(Collected data entries)
=== Begin Enclosure ===
(** * A shallow embedding of SQL.py: the personal-information manager

    The program is a Streamlit script over one SQLite table,
    [personal_info].  The embedding has three layers, as the script has:

    - the SQLite engine, restricted to the statements the script issues
      (module [Sqlite]);
    - [DatabaseManager], which opens a connection, runs one statement and
      closes the connection (module [DatabaseManager]);
    - the four pages and the download section, which read widget values and
      call the manager.

    Python exceptions and the mutable world (database file, open
    connections, the clock) are threaded by a small state-and-exception
    monad [M]. *)

From Stdlib Require Import ZArith List String Ascii Bool Lia.
From Stdlib Require Import DecimalString DecimalZ DecimalPos.
From Stdlib Require Import Permutation Sorted.
Import ListNotations.

Open Scope string_scope.
Open Scope Z_scope.

(** ** Data model *)

(** One row of [personal_info], columns in schema order. The script only
    ever binds Python [str] values to the text columns, so they are
    strings here. *)
Record row : Type := mkRow {
  id : Z;
  title : string;
  category : string;
  notes : string;
  priority : string;
  status : string;
  tags : string;
  created_at : string
}.

(** A [pandas.DataFrame] read from the table: its rows, in result order. *)
Definition DataFrame : Type := list row.

Definition empty (df : DataFrame) : bool :=
  match df with [] => true | _ :: _ => false end.

(** The table together with its AUTOINCREMENT high-water mark (SQLite keeps
    it in [sqlite_sequence]); [rows] are in rowid order. *)
Record table : Type := mkTable {
  rows : list row;
  seq : Z
}.

(** A value bound to a [?] placeholder: a Python [int] or [str]. *)
Inductive value : Type :=
| VInt (z : Z)
| VText (s : string).

(** The system clock, read as broken-down UTC time. *)
Record datetime : Type := mkDatetime {
  year : Z;
  month : Z;
  day : Z;
  hour : Z;
  minute : Z;
  second : Z;
  microsecond : Z
}.

Definition valid_datetime (t : datetime) : Prop :=
  0 <= year t <= 9999 /\ 1 <= month t <= 12 /\ 1 <= day t <= 31 /\
  0 <= hour t <= 23 /\ 0 <= minute t <= 59 /\ 0 <= second t <= 59 /\
  0 <= microsecond t <= 999999.

(** Chronological order on clock readings: lexicographic on the fields. *)
Definition lex (c : comparison) (k : comparison) : comparison :=
  match c with Eq => k | _ => c end.

Definition datetime_compare (a b : datetime) : comparison :=
  lex (year a ?= year b)
  (lex (month a ?= month b)
  (lex (day a ?= day b)
  (lex (hour a ?= hour b)
  (lex (minute a ?= minute b)
  (lex (second a ?= second b)
       (microsecond a ?= microsecond b)))))).

(** The same reading with the sub-second part dropped. *)
Definition truncate_second (t : datetime) : datetime :=
  mkDatetime (year t) (month t) (day t) (hour t) (minute t) (second t) 0.

Definition same_second (a b : datetime) : Prop :=
  truncate_second a = truncate_second b.

(** ** Text helpers *)

(** Python's [str(n)] for an integer. *)
Definition str (n : Z) : string := NilZero.string_of_int (Z.to_int n).

Definition digit (n : Z) : ascii := ascii_of_nat (48 + Z.to_nat n).

(** [n] in decimal, zero-padded to exactly [w] digits ([%0wd]). *)
Fixpoint pad (w : nat) (n : Z) : string :=
  match w with
  | O => ""
  | S w' => pad w' (n / 10) ++ String (digit (n mod 10)) ""
  end.

(** Python truthiness of a [str]: [not s] holds exactly for the empty
    string. *)
Definition not_ (s : string) : bool :=
  match s with EmptyString => true | String _ _ => false end.

(** [options.index(x)]: position of the first element equal to [x];
    [None] stands for the [ValueError] Python raises. *)
Fixpoint index (options : list string) (x : string) : option nat :=
  match options with
  | [] => None
  | o :: rest =>
      if String.eqb o x then Some O
      else match index rest x with
           | Some k => Some (S k)
           | None => None
           end
  end.

(** ** The SQLite engine, for the statements of the script *)

Module Sqlite.

(** SQLite's [CURRENT_TIMESTAMP]: UTC, ["YYYY-MM-DD HH:MM:SS"]. *)
Definition CURRENT_TIMESTAMP (t : datetime) : string :=
  pad 4 (year t) ++ "-" ++ pad 2 (month t) ++ "-" ++ pad 2 (day t) ++ " " ++
  pad 2 (hour t) ++ ":" ++ pad 2 (minute t) ++ ":" ++ pad 2 (second t).

(** The statement texts of the script, with runs of white space collapsed
    (SQL is insensitive to them). *)
Definition CREATE_TABLE : string :=
  "CREATE TABLE IF NOT EXISTS personal_info ( id INTEGER PRIMARY KEY AUTOINCREMENT, title TEXT NOT NULL, category TEXT, notes TEXT, priority TEXT, status TEXT, tags TEXT, created_at TEXT DEFAULT CURRENT_TIMESTAMP )".
Definition SELECT_ORDERED : string :=
  "SELECT * FROM personal_info ORDER BY created_at DESC".
Definition SELECT_BY_ID : string :=
  "SELECT * FROM personal_info WHERE id = ?".
Definition SELECT_ALL : string :=
  "SELECT * FROM personal_info".
Definition INSERT : string :=
  "INSERT INTO personal_info (title, category, notes, priority, status, tags) VALUES (?, ?, ?, ?, ?, ?)".
Definition UPDATE : string :=
  "UPDATE personal_info SET title = ?, category = ?, notes = ?, priority = ?, status = ?, tags = ? WHERE id = ?".
Definition DELETE_BY_ID : string :=
  "DELETE FROM personal_info WHERE id = ?".
Definition DELETE_ALL : string :=
  "DELETE FROM personal_info".

Inductive statement : Type :=
| CreateTable
| SelectOrdered
| SelectById
| SelectAll
| Insert
| Update
| DeleteById
| DeleteAll.

(** Compiling a statement text. Any other text is refused: the model knows
    the script's statements only. *)
Definition prepare (sql : string) : option statement :=
  if String.eqb sql CREATE_TABLE then Some CreateTable
  else if String.eqb sql SELECT_ORDERED then Some SelectOrdered
  else if String.eqb sql SELECT_BY_ID then Some SelectById
  else if String.eqb sql SELECT_ALL then Some SelectAll
  else if String.eqb sql INSERT then Some Insert
  else if String.eqb sql UPDATE then Some Update
  else if String.eqb sql DELETE_BY_ID then Some DeleteById
  else if String.eqb sql DELETE_ALL then Some DeleteAll
  else None.

(** [ORDER BY created_at DESC]: text comparison (BINARY collation), largest
    first. SQL leaves the order of equal keys open; this sorter keeps them
    in table order. *)
Definition text_lt (a b : string) : bool :=
  match String.compare a b with Lt => true | _ => false end.

Fixpoint insert_desc (r : row) (l : list row) : list row :=
  match l with
  | [] => [r]
  | x :: rest =>
      if text_lt (created_at r) (created_at x)
      then x :: insert_desc r rest
      else r :: x :: rest
  end.

Fixpoint order_by_created_at_desc (l : list row) : list row :=
  match l with
  | [] => []
  | r :: rest => insert_desc r (order_by_created_at_desc rest)
  end.

(** What [ORDER BY created_at DESC] promises of a result [out] over the
    rows [l]: the same rows, keys never increasing. *)
Definition created_at_ge (a b : row) : Prop :=
  text_lt (created_at a) (created_at b) = false.
(** The number of alive cells among the 8 cells that surround [(x, y)] on
    the torus: the neighbour count of the rules of the game. *)
Definition nbors8 : nat → Matrix → nat → nat → nat := alive_around offsets8.

(** The same count over the full 3 by 3 block, centre included. *)
Definition nbors9 : nat → Matrix → nat → nat → nat := alive_around offsets9.

(** ** The generation step, cell by cell *)

(** The rules of the game on a neighbour count: an alive cell stays alive
    with 2 or 3 alive neighbours, a dead cell becomes alive with exactly
    3. *)
Definition rule (alive : bool) (neighbours : nat) : bool :=
  if alive
  then ((neighbours =? 2) || (neighbours =? 3))%nat
  else (neighbours =? 3)%nat.

(** The new state of a cell as [life_body] decides it, from the count that
    [countNbors] returns. *)
Definition next_cell (N : nat) (b : Matrix) (y x : nat) : bool :=
  let count := nbors9 N b x y in
  if cell b y x
  then negb ((count <? 2) || (3 <? count))%nat
  else (count =? 3)%nat.

Definition next_board (N : nat) (b : Matrix) : Matrix :=
  tabulate N (next_cell N b).

(** The cells of an [N] by [N] board in the order of the two loops of
    [life]: row by row, each row from left to right. *)
Definition cells (N : nat) : list (nat * nat) :=
  y ← seq 0 N; x ← seq 0 N; [(y, x)].

(** [life] with the cells visited in a given order. *)
Definition life_in_order (order : list (nat * nat)) (board : Matrix)
  : option Matrix :=
  for_each (fun c newBoard => life_body board c.1 c.2 newBoard) order board.

(** The state of [newBoard] in [life] after the cells of [visited] have
    been treated: those cells hold their new state, the others still hold
    the state copied from [board]. *)
Definition partly_updated (N : nat) (b : Matrix) (visited : list (nat * nat))
    (newBoard : Matrix) : Prop :=
  square N newBoard ∧
  ∀ y x, cell newBoard y x
         = if decide ((y, x) ∈ visited) then next_cell N b y x else cell b y x.

(** ** Translation on the torus *)

(** The board whose every cell is moved by [(sx, sy)]: the cell in column
    [x], row [y] goes to column [(x + sx) mod N], row [(y + sy) mod N]. *)
Definition translate (sx sy : Z) (b : Matrix) : Matrix :=
  let N := length b in
  tabulate N (fun y x => cell b (torus N y (- sy)) (torus N x (- sx))).

(** ** Some boards *)

Definition blinker_h : Matrix :=
  [ [false; false; false; false; false];
    [false; false; false; false; false];
    [false; true;  true;  true;  false];
    [false; false; false; false; false];
    [false; false; false; false; false] ].

Definition blinker_v : Matrix :=
  [ [false; false; false; false; false];
    [false; false; true;  false; false];
    [false; false; true;  false; false];
    [false; false; true;  false; false];
    [false; false; false; false; false] ].

(** A single alive cell in the middle of a 3 by 3 board. *)
Definition lonely : Matrix :=
  [ [false; false; false];
    [false; true;  false];
    [false; false; false] ].

(** A 2 by 2 block on a 5 by 5 board, and the empty board. *)
Definition block : Matrix :=
  [ [false; false; false; false; false];
    [false; true;  true;  false; false];
    [false; true;  true;  false; false];
    [false; false; false; false; false];
    [false; false; false; false; false] ].

Definition empty5 : Matrix := replicate 5 (replicate 5 false).

(** What [life] makes of the horizontal blinker, and of that in turn. *)
Definition plus_sign : Matrix :=
  [ [false; false; false; false; false];
    [false; false; true;  false; false];
    [false; true;  true;  true;  false];
    [false; false; true;  false; false];
    [false; false; false; false; false] ].

Definition four_corners : Matrix :=
  [ [false; false; false; false; false];
    [false; true;  false; true;  false];
    [false; false; false; false; false];
    [false; true;  false; true;  false];
    [false; false; false; false; false] ].

(** ** What [print] draws *)

Definition cell_calls (alive : bool) : list curses_call :=
  (if alive then [attron 1; addstr "  "; attroff 1] else [addstr "  "])
  ++ [refresh].

Definition row_calls (b : Matrix) (y : nat) : list curses_call :=
  (x ← seq 0 (length b); cell_calls (cell b y x)) ++ [addstr newline; refresh].

(** The rows above row [y]. *)
Definition rows_above (b : Matrix) (y : nat) : list curses_call :=
  y' ← seq 0 y; row_calls b y'.

(** A whole frame: the rows, the prompt and the pause. *)
Definition frame (b : Matrix) : list curses_call :=
  rows_above b (length b) ++ print_end.

(** ** The threads of one iteration *)

(** Each of the two threads works on a board object of its own, different
    from the board of [main]. *)
Definition independent_copies (w : world) : Prop :=
  ∀ t1 t2 w', spawn w = Some (t1, t2, w') →
    ∀ t, t ∈ [t1; t2] → ∃ l, thread_board t = Some l ∧ l ≠ board_loc.

(** The states of the two threads and of the world that an interleaving can
    reach from the state after [spawn]: [print] has drawn some rows of its
    own copy [B1]; [life] has or has not yet assigned [B2] to the board of
    [main]. *)
Definition reached (arg : loc) (B1 B2 : Matrix) (σ : gmap loc (list (list bool)))
    (scr : list curses_call) (c : thread * thread * world) : Prop :=
  let '(t1, t2, w) := c in
  ((∃ y, t1 = print_rows arg y ∧ (y ≤ length B1)%nat
         ∧ screen w = scr ++ rows_above B1 y)
   ∨ (t1 = finished ∧ screen w = scr ++ frame B1))
  ∧ ((t2 = life_loops board_loc ∧ store w = σ)
     ∨ (t2 = life_assign board_loc B2 ∧ store w = σ)
     ∨ (t2 = finished ∧ store w = <[board_loc := B2]> σ)).

(** ** Uniform boards, transposition and generations *)

(** The [N] by [N] board all of whose cells are [v]. *)
Definition uniform (N : nat) (v : bool) : Matrix := replicate N (replicate N v).

(** The board mirrored in its diagonal: rows become columns. *)
Definition transpose (b : Matrix) : Matrix :=
  tabulate (length b) (fun y x => cell b x y).

(** [n] calls of [life] in a row. *)
Fixpoint generations (n : nat) (b : Matrix) : option Matrix :=
  match n with
  | O => Some b
  | S n => b' ← life b; generations n b'
  end.

(** The number of alive cells of a board. *)
Definition population (b : Matrix) : nat :=
  sum_list ((fun y => sum_list ((fun x => Nat.b2n (cell b y x))
                                  <$> seq 0 (length b)))
              <$> seq 0 (length b)).

(** ** Counting the calls to the terminal *)

Definition is_attron (c : curses_call) : bool :=
  match c with attron _ => true | _ => false end.

Definition is_block (c : curses_call) : bool :=
  match c with addstr s => bool_decide (s = "  ") | _ => false end.

Definition count_calls (p : curses_call → bool) (calls : list curses_call) : nat :=
  sum_list ((fun c => Nat.b2n (p c)) <$> calls).

(** What iteration [i] of the loop of [main] sends to the terminal when the
    loop starts from the board [B]: the cursor goes to the origin and the
    frame of generation [2 i + 1] is drawn. *)
Definition shown (B : Matrix) (i : nat) : list curses_call :=
  [move 0 0] ++ from_option frame [] (generations (2 * i + 1) B).

Definition drawn (k : nat) (B : Matrix) : list curses_call :=
  i ← seq 0 k; shown B i.

(** ** The generator *)

Section Generator.

Context {RandState : Type}.
Variable rand : RandState → Z * RandState.

(** The state of the generator after [k] calls of [rand]. *)
Fixpoint rand_state (k : nat) (g : RandState) : RandState :=
  match k with
  | O => g
  | S k => (rand (rand_state k g)).2
  end.

(** The value that call number [k] returns, numbered from 0. *)
Definition rand_value (k : nat) (g : RandState) : Z :=
  (rand (rand_state k g)).1.

End Generator.

(** * Part III: proofs *)

Section Machine_arithmetic.

Lemma to_int_small z : INT_MIN ≤ z ≤ INT_MAX → to_int z = z.
Proof.
  unfold INT_MIN, INT_MAX, to_int. intros H.
  rewrite Z.mod_small; lia.
Qed.

Lemma to_size_t_small z : 0 ≤ z < SIZE_MODULUS → to_size_t z = z.
Proof. intros H. unfold to_size_t. by rewrite Z.mod_small. Qed.

Lemma size_add_neg a n :
  - n ≤ a < 0 → 0 ≤ n < 2 ^ 63 → size_add a n = a + n.
Proof.
  unfold size_add, to_size_t, SIZE_MODULUS. intros Ha Hn.
  rewrite Zplus_mod_idemp_l, Z.mod_small; lia.
Qed.

Lemma int_add_small a b :
  INT_MIN ≤ a + b ≤ INT_MAX → int_add a b = Some (a + b).
Proof.
  unfold int_add, in_int. intros H.
  destruct (Z.leb_spec INT_MIN (a + b)), (Z.leb_spec (a + b) INT_MAX);
    simpl; done || lia.
Qed.

Lemma int_rem_pos a b : 0 < b → int_rem a b = Some (Z.rem a b).
Proof.
  unfold int_rem. intros H.
  destruct (Z.eqb_spec b 0); [lia |].
  destruct (Z.eqb_spec b (-1)); [lia |].
  by rewrite andb_false_r.
Qed.

(** On the range that [countNbors] uses, wrapping is reduction modulo the
    dimension. *)
Lemma wrapped_mod (N x : nat) (j : Z) :
  (x < N)%nat → Z.of_nat N ≤ INT_MAX → -1 ≤ j ≤ 1 →
  wrapped x j (to_int (Z.of_nat N)) N
  = Some ((Z.of_nat x + j) mod Z.of_nat N).
Proof.
  intros Hx HN Hj. unfold wrapped.
  assert (HM : INT_MAX = 2147483647) by reflexivity.
  assert (Hm : INT_MIN = -2147483648) by reflexivity.
  rewrite !to_int_small by lia.
  rewrite int_add_small by lia. simpl.
  rewrite int_rem_pos by lia. simpl. f_equal.
  destruct (decide (Z.of_nat x + j = -1)) as [Hneg | Hpos].
  - rewrite Hneg. destruct (decide (N = 1%nat)) as [-> | HN1]; [reflexivity |].
    change (-1) with (- (1)).
    rewrite Z.rem_opp_l, Z.rem_small by lia. simpl.
    rewrite size_add_neg, to_int_small by lia.
    apply Z.mod_unique with (-1); lia.
  - rewrite Z.rem_mod_nonneg by lia.
    pose proof (Z.mod_pos_bound (Z.of_nat x + j) (Z.of_nat N)) as Hb.
    destruct (Z.ltb_spec ((Z.of_nat x + j) mod Z.of_nat N) 0); [lia |].
    rewrite to_size_t_small, to_int_small; unfold SIZE_MODULUS; lia.
Qed.

End Machine_arithmetic.

Section Board_facts.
=== End Enclosure ===
§ **The problem**: In the records, locate each line holding the string "DatabaseManager" and copy it.

§ **Answer space**:
    - [DatabaseManager], which opens a connection, runs one statement and
      closes the connection (module [DatabaseManager]);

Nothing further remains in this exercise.